> YOUR OBJECTIVE:
Print, exactly as they appear in the listing below, the lines from the line with "IndexError (msg : string)" to the line with "([_PyUnicode_TransformDecimalAndSpaceToASCII]); the result", with both end lines kept.

··········

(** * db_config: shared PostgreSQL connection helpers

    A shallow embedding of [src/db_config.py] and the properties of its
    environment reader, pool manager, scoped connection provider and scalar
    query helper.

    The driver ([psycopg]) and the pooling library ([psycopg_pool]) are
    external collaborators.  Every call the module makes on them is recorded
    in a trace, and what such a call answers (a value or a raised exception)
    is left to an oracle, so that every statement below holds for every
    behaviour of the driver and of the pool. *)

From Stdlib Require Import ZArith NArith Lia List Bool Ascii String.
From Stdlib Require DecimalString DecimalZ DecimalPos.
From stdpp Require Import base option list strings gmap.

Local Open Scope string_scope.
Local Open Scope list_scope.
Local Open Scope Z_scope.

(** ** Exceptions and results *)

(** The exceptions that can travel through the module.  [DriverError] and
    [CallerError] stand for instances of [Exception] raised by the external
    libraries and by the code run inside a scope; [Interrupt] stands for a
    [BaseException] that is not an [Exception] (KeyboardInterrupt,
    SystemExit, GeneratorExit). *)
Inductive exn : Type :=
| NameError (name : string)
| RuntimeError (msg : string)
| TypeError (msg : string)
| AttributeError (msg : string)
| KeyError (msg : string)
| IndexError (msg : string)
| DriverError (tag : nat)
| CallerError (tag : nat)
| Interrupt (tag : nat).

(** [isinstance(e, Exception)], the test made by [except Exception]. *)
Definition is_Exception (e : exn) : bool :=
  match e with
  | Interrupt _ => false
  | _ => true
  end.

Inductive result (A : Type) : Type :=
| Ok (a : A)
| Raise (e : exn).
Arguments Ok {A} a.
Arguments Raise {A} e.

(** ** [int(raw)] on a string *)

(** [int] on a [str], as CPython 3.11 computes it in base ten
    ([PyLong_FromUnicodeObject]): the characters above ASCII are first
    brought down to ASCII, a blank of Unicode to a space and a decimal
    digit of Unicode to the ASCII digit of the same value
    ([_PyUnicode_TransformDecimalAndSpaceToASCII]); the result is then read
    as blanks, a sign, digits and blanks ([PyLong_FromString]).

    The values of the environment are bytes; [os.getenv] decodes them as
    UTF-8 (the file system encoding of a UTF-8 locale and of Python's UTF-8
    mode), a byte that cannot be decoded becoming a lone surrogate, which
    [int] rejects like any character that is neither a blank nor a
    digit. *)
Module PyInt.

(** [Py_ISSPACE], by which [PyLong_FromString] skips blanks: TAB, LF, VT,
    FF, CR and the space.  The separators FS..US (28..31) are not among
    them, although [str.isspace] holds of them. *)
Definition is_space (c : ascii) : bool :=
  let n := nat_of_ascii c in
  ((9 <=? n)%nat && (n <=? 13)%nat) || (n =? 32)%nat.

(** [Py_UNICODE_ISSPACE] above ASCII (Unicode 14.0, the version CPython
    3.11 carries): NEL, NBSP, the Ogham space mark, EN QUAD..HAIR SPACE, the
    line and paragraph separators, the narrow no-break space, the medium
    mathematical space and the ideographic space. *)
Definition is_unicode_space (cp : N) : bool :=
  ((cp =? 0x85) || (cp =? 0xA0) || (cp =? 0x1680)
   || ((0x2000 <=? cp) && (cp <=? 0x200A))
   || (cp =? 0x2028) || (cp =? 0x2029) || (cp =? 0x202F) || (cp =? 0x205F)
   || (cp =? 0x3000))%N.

··········

> OUTPUT:
| IndexError (msg : string)
| DriverError (tag : nat)
| CallerError (tag : nat)
| Interrupt (tag : nat).

(** [isinstance(e, Exception)], the test made by [except Exception]. *)
Definition is_Exception (e : exn) : bool :=
  match e with
  | Interrupt _ => false
  | _ => true
  end.

Inductive result (A : Type) : Type :=
| Ok (a : A)
| Raise (e : exn).
Arguments Ok {A} a.
Arguments Raise {A} e.

(** ** [int(raw)] on a string *)

(** [int] on a [str], as CPython 3.11 computes it in base ten
    ([PyLong_FromUnicodeObject]): the characters above ASCII are first
    brought down to ASCII, a blank of Unicode to a space and a decimal
    digit of Unicode to the ASCII digit of the same value
    ([_PyUnicode_TransformDecimalAndSpaceToASCII]); the result is then read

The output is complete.